The further to the left or the right you move, the more your lens on life distorts.

Tuesday, February 23, 2010

Rachel—II

The Left-leaning London Guardian reports:
The family of the American activist Rachel Corrie, who was killed by an Israeli army bulldozer in Gaza seven years ago, is to bring a civil suit over her death against the Israeli defence ministry.

The case, which begins on 10 March in Haifa, northern Israel, is seen by her parents as an opportunity to put on public record the events that led to their daughter's death in March 2003. Four key witnesses – three Britons and an American – who were at the scene in Rafah when Corrie was killed will give evidence, according the family lawyer, Hussein Abu Hussein.

In 2006, on the anniversary of her tragic death, I wrote about Rachel Corrie in this blog. In the post, I quoted the story of a Vietnam-era protester, related by Lee Harris. In the story, the protester recognized the counterproductive elements of his disruptive protests, but continued them because “in his words, [it was] good for his soul.”

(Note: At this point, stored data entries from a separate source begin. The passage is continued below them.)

(** A program that is running, stopped or failed cannot be loaded: the request
    is refused with its state in the message and nothing changes, so a program
    that has stopped or failed must be unloaded before it can run again. *)
Lemma rpc_load_refused reply request s ty ids l p :
  get_prog_ids_for_maps reply (lr_ebpf_maps request) = Ok ids →
  ProgramType_try_from (lr_program_type request) = Ok ty →
  get_program (registry_manager (pm s)) (lr_name request) (Some ty) = Some l →
  heap s !! l = Some p → get_state p ∈ [Running; Stopped; Failed] →
  rpc_load reply request s =
    (Err (AbortedWith "Failed to load program: "
            (Msg ("Program " +:+ get_name p +:+ " is in an invalid state to be loaded: " +:+
                  ProgramState_debug (get_state p)))), s).
Proof using Type.
  intros Hids Hty Hg Hp Hst. rewrite (rpc_load_resolved _ _ _ _ _ Hids Hty).
  assert (get_state p ≠ Uninitialized ∧ get_state p ≠ Initialized) as [H1 H2].
  { apply list_elem_of_In in Hst. destruct Hst as [<-|[<-|[<-|[]]]]; split; discriminate. }
  rewrite call_bind, (pre_load_run _ _ _ _ _ _ _ _ Hg Hp), decide_False by done.
  rewrite call_bind, (load_run _ _ _ Hp), decide_False by done. reflexivity.
Qed.
(* ===== verification/AgentAsync.v ===== *)
(** * The agent's RPC service while the agent goes on

    The handlers of [agent/src/server/rpc.rs] on the multi-threaded runtime: between
    any two accesses of a handler to shared state, the tasks of the programs, the
    scrapes and the other requests take steps of [ManagerConcurrent].  In particular
    the task that [load] spawns may have set its program Running, or another request
    may have unloaded it, before the handler describes the program in its reply.

    An async function is a relation between the state when it is called, its result
    and the state when it has answered.  The theorems say what an accepted load and
    an unload have done, and when, under every interleaving; the handlers of
    [AgentService] are the special case in which nothing interferes. *)
From S2P Require Import Prelude RustStd AgentApi Program ServiceMap Registry Collector ProgManager ManagerConcurrent AgentService.
From stdpp Require Import base gmap strings list relations.
From Stdlib Require Import ZArith Lia.

(** ** Async functions *)

Definition Async (S E A : Type) : Type := S → result E A → S → Prop.

Global Instance Async_ret {S E} : MRet (Async S E) := λ A x s r s', r = Ok x ∧ s' = s.
Global Instance Async_bind {S E} : MBind (Async S E) := λ A B f m s r s',
  (∃ e, m s (Err e) s' ∧ r = Err e) ∨ (∃ a s1, m s (Ok a) s1 ∧ f a s1 r s').

Definition async_map_err {S E E' A} (f : E → E') (m : Async S E A) : Async S E' A := λ s r s',
  ∃ r0, m s r0 s' ∧ r = map_err f r0.
Definition async_lift {S E A} (r : result E A) : Async S E A := λ s r' s', r' = r ∧ s' = s.

Lemma bind_async_ok {S E A B} (m : Async S E A) (f : A → Async S E B) s b s' :
  (m ≫= f) s (Ok b) s' → ∃ a s1, m s (Ok a) s1 ∧ f a s1 (Ok b) s'.
Proof. intros [(e & _ & [=])|H]; done. Qed.

Lemma map_err_async_ok {S E E' A} (f : E → E') (m : Async S E A) s a s' :
  async_map_err f m s (Ok a) s' → m s (Ok a) s'.
Proof. intros (r & Hm & Hr). destruct r; simplify_eq/=. done. Qed.

Lemma lift_async_ok {S E E' A} (f : E → E') (r : result E A) (s : S) a s' :
  async_lift (map_err f r) s (Ok a) s' → r = Ok a ∧ s' = s.
Proof. intros [Hr ->]. destruct r; simplify_eq/=. done. Qed.

Section async_handlers.
Context `{HI : HashIter} {P W : Type} `{!Program P W} `{BR : Broadcast}.

(** The agent and the handlers of other requests. *)
Notation Cfg := (Sys P W * list Handler)%type.
Implicit Types (s : Sys P W) (a b c d : Cfg) (l : loc) (name : string) (h : Handler).

(** ** A handler among the others *)

(** One access of the handler, or a step of anything else. *)
Inductive ostep : Handler * Cfg → Handler * Cfg → Prop :=
  | o_own h h' s s' hs : hstep h s = Some (h', s') → ostep (h, (s, hs)) (h', (s', hs))
  | o_other h a b : mstep a b → ostep (h, a) (h, b).

(** The methods of the manager. *)
Definition pre_load_async name (program_type : ProgramType) (metadata : gmap string string)
    (map_to_prog_id : gmap string Z) : Async Cfg Error loc := λ a r b,
  rtc ostep (PGet name program_type metadata map_to_prog_id, a) (PDone r, b).
Definition load_async (prog : loc) : Async Cfg Error unit := λ a r b,
  rtc ostep (LCheck prog, a) (Answered r, b).
Definition unload_async name : Async Cfg Error unit := λ a r b,
  rtc ostep (UGet name, a) (Answered r, b).

(** The rest of the agent goes on. *)
Definition meanwhile {E} : Async Cfg E unit := λ a r b, r = Ok () ∧ rtc mstep a b.
Definition answered {E A} (m : Async Cfg E A) : Async Cfg E A := λ a r b, ∃ c, m a r c ∧ rtc mstep c b.
(** A method of a program or of the registry, at one moment. *)
Definition at_once {E A} (m : M (Sys P W) E A) : Async Cfg E A := λ a r b, (m a.1).1 = r ∧ b = a.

Harris went on the suggest that people like the protester live by a “fantasy ideology” in which they are taking part in a revolutionary struggle to free the “oppressed” from the oppressor (almost always a western democracy). Those who live the fantasy ideology use “political and ideological symbols and tropes … not for political purposes, but entirely for the benefit of furthering a specific personal or collective fantasy."

In my post I wrote:
I contend that Rachel Corrie and the tens of thousands of angry Left “activists” who lionize her are fulfilling a fantasy ideology. To paraphrase Harris, the Israeli bulldozers were, for Rachel, “there merely as props, as so many supernumeraries in [her] private psychodrama. The protest for [her] was not politics, but theater; and the significance of [her] role lay not in the political ends [her] actions might achieve, but rather in their symbolic value as ritual. In short, [she] was acting out a fantasy.”

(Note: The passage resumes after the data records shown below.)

Definition add_row (row : list string) (t : ProgTable) : ProgTable :=
  {| header := header t; rows := rows t ++ [row] |}.

Definition state_label (st : ProgramState) : string :=
  match st with
  | Uninitialized => "Uninitialized"
  | Initialized => "Initialized"
  | Running => "Running"
  | Failed => "Failed"
  | Stopped => "Stopped"
  end.

(** The rows for a map: the first one carries the label. *)
Fixpoint pair_rows (label : string) (first : bool) (data : list string) (t : ProgTable) : ProgTable :=
  match data with
  | [] => t
  | d :: rest => pair_rows label false rest (add_row [if first then label else ""; d] t)
  end.

Section table.
Context `{HI : HashIter}.

(** The rows after the type: state, maps and metadata. *)
Definition state_map_rows (info : ProgramInfo) (t : ProgTable) : result Error ProgTable :=
  st ← map_err FromParse (ProgramState_try_from (pi_state info));
  let t := add_row ["State:"; state_label st] t in
  let t := if decide (pi_ebpf_maps info = ∅) then add_row ["Maps:"; "None"] t
           else pair_rows "eBPF Maps:" true
                  ((λ p, "map_name=" +:+ p.1 +:+ ", prog_id=" +:+ display_u p.2)
                     <$> hm_iter (pi_ebpf_maps info)) t in
  Ok (if decide (pi_metadata info = ∅) then add_row ["Metadata:"; "None"] t
      else pair_rows "Metadata:" true
             ((λ p, p.1 +:+ "=" +:+ p.2) <$> hm_iter (pi_metadata info)) t).

Definition new_program (r : option ProgramInfo) : result Error ProgTable :=
  let table := {| header := ["eBPFConductor State"]; rows := [] |} in
  match r with
  | None => Ok (add_row ["NONE"] table)
  | Some info =>
      let table := if decide (pi_name info = "") then add_row ["Name:"; "None"] table
                   else add_row ["Name:"; pi_name info] table in
      ty ← map_err FromParse (ProgramType_try_from (pi_program_type info));
      match ty with
      | Builtin => state_map_rows info (add_row ["Type:"; "Builtin"] table)
      | Wasm =>
          let table := add_row ["Type:"; "Wasm"] table in
          match pi_bytecode info with
          | None => Ok (add_row ["NONE"] table)
          | Some b =>
              match location b with
              | Some (Image i) =>
                  let table := add_row ["Image URL:"; url i] table in
                  policy ← map_err FromParse (ImagePullPolicy_try_from_i32 (image_pull_policy i));
                  state_map_rows info (add_row ["Pull Policy:"; ImagePullPolicy_fmt policy] table)
              | Some (File p) => state_map_rows info (add_row ["Path:"; p] table)
              | None => Ok (add_row ["NONE"] table)
              end
          end
      end
  end.
End table.

Definition new_list : ProgTable := {| header := ["Program Name"; "Type"; "State"]; rows := [] |}.

Definition add_row_list (name type_ state : string) (t : ProgTable) : ProgTable :=
  add_row [name; type_; state] t.

Definition type_label (ty : ProgramType) : string :=
  match ty with Builtin => "Builtin" | Wasm => "Wasm" end.

Definition add_response_prog (r : ListResult) (t : ProgTable) : result Error ProgTable :=
  match lsres_info r with
  | None => Ok (add_row ["NONE"] t)
  | Some info =>
      ty ← map_err FromParse (ProgramType_try_from (pi_program_type info));
      st ← map_err FromParse (ProgramState_try_from (pi_state info));
      Ok (add_row_list (pi_name info) (type_label ty) (state_label st) t)
  end.

(** ** The commands *)

Definition pairs_map (l : option (list (string * string))) : gmap string string :=
  collect_map (default [] l).

Record LoadBuiltinArgs := {
  lb_name : string;
  lb_metadata : option (list (string * string));
  lb_ebpf_maps : option (list (string * string)) }.

Record PullBytecodeArgs := {
  image_url : string; registry_auth : option string; pull_policy : string }.
Record LoadWasmArgs := {
  pull_args : PullBytecodeArgs;
  lw_name : string;
  lw_metadata : option (list (string * string));
  lw_ebpf_maps : option (list (string * string)) }.

Inductive LoadCommand := LoadBuiltin (a : LoadBuiltinArgs) | LoadWasm (a : LoadWasmArgs).
Record UnloadCommand := { uc_name : string }.
Record ListCommand := {
  lc_program_type : option Z; lc_match_metadata : option (list (string * string)) }.
Record GetCommand := { gc_name : string }.
Inductive SubCommands :=
  | CLoad (l : LoadCommand) | CUnload (u : UnloadCommand) | CList (l : ListCommand)
  | CGet (g : GetCommand).

(** The agent as the client sees it. *)
Record AgentClient := {
  ac_load : LoadRequest → result Error LoadResponse;
  ac_unload : UnloadRequest → result Error UnloadResponse;
  ac_list : ListRequest → result Error ListResponse;
  ac_get : GetRequest → result Error GetResponse }.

Obviously, a harsh and tragic reality intruded on Rachel Corrie. Unlike those on the far right, I am saddened by her death.

But I am also saddened by those who choose to define victims and oppressors without regard to any objective truth; those who immediately assume that countries with democratic (Western) values are always wrong, while murderous “oppressed” regimes and those who support them are always right; those who lord their perceived moral superiority over those who take (dare I say it?) a more nuanced view of the world.

I predict that the left-leaning MSM will present the lawsuit breathlessly, demonizing Israel as they typically do. So be it. But just remember that despite the claims that you’ll hear, Rachel Corrie was living out her own fantasy ideology as she “protected” a house—not people—that once harbored terrorists and smuggling tunnels.

I closed my original post with this comment.
Like Rachel Corrie, you can choose to live by a fantasy ideology, or you can view the world through an undistorted lens. Neither approach is perfect, but I contend that the former leads to narcissism while the latter leads to truth.

It is indeed sad that Rachel Corrie chose a path that led to her death. Her parents might be better served to focus their anger on those who teach and encourage the young to adopt a fantasy ideology.